In any case legally we have our doubts that when the conciliation is proceedings has not come to its natural conclusion, how government can go ahead with its decision to implement Corporatisation of Ordnance Factories. Government may argue its decision is a policy matter of the democratically elected government and the workers have got no authority to challenge it. How far this argument will legally sustain is an issue to be debated. The employees argues that they are appointed as Central Govt. Employees and Defence Civilian Employees and no where in their appointment contract it is written that at any point of time Government will change their status as a Corporation employee. They argue it is a clear violation of various constitutional provisions, such as Articl-14, 16, 21, 309, 310 & 311. There is weightage in their argument. Government has got every right to take a policy decision, but that cannot be violating the constitutional guarantee provided to the employees. Their dispute is that if the status of OFB is converted in to a corporation their status as Govt. Employee will go away, which the government cannot do, since it will be a clear violation of the Contract of Appointment. Government may quote the eg. Of BSNL & SPMCIL, which were previous Government Departments and subsequently converted to Corporation/Public sectors.
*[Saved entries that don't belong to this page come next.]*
(** A checkpoint changes, and its decision does not. *)
Lemma refines_same_decision d s id c c' :
  refines d s → s !! id = Some c → Checkpoint.ApprovalOf c' = Checkpoint.ApprovalOf c → Checkpoint.ID c' = id →
  kept c' → refines (d <| approval_checkpoints := to_row <$> <[id := c']> s |>) (<[id := c']> s).
Proof.
  intros Hr Hc Ha Hid Hk. eapply refines_put; [done|by destruct d| |done|done].
  pose proof (r_decisions _ _ Hr) as E. destruct d as [ck de ru ev]. cbn in *. rewrite E. apply map_eq. intros k. rewrite !lookup_omap.
  destruct (decide (k = id)) as [->|]; [|by rewrite lookup_insert_ne].
  rewrite Hc, lookup_insert_eq. cbn. unfold to_decision. by rewrite Ha.
Qed.

(** A pending checkpoint is decided. *)
Lemma refines_decide d s id c c' row :
  refines d s → s !! id = Some c → Checkpoint.CkStatus c = Checkpoint.CheckpointPending →
  to_decision c' = Some row → Checkpoint.ID c' = id → kept c' →
  let d1 := d <| approval_checkpoints := to_row <$> <[id := c']> s |> in
  ∃ d2, insert_decision id row d1 = (d2, true) ∧ refines d2 (<[id := c']> s).
Proof.
  intros Hr Hc Hp Hrow Hid Hk d1. unfold insert_decision.
  assert (approval_decisions d1 = approval_decisions d) as Hd1 by (by destruct d).
  assert (approval_decisions d !! id = None) as Hnone.
  { rewrite (r_decisions _ _ Hr), lookup_omap, Hc. cbn. unfold to_decision.
    by rewrite (k_pending _ (r_kept _ _ Hr _ _ Hc) Hp). }
  rewrite Hd1, Hnone. eexists. split; [reflexivity|]. eapply refines_put; [done|by destruct d| |done|done].
  subst d1. destruct d as [ck de ru ev]. cbn. pose proof (r_decisions _ _ Hr) as E. cbn in E. rewrite E.
  apply map_eq. intros k. rewrite !lookup_omap. destruct (decide (k = id)) as [->|].
  - rewrite !lookup_insert_eq. cbn. by rewrite Hrow.
  - by rewrite !lookup_insert_ne, lookup_omap.
Qed.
Government should not forget in both the cases there was an agreement signed between the employees represented by their Trade Unions and the Government as an Employer. In the case of Ordnance Factories there is no such agreement so far. Therefore the employees will have a strong case if the Government issues a notification pending the conciliation.
In the case of the employees of Ordnance Factories, the Employer is also Government of India and the “appropriate Government” for referring the dispute to the Industrial Tribunal is also the same Government Of India. How can Government of India can play the role of both the petitioner and Judge. Therefore if the government wants to be fair towards its own employees, the better option is to keep its Corporatisation decision in abeyance and refer the matter for adjudication. A 220 years old organization can wait for some time and a judicial decision will be fair on both the parties, so that there is no Labour unrest and bitterness in a vital and strategical defence industry.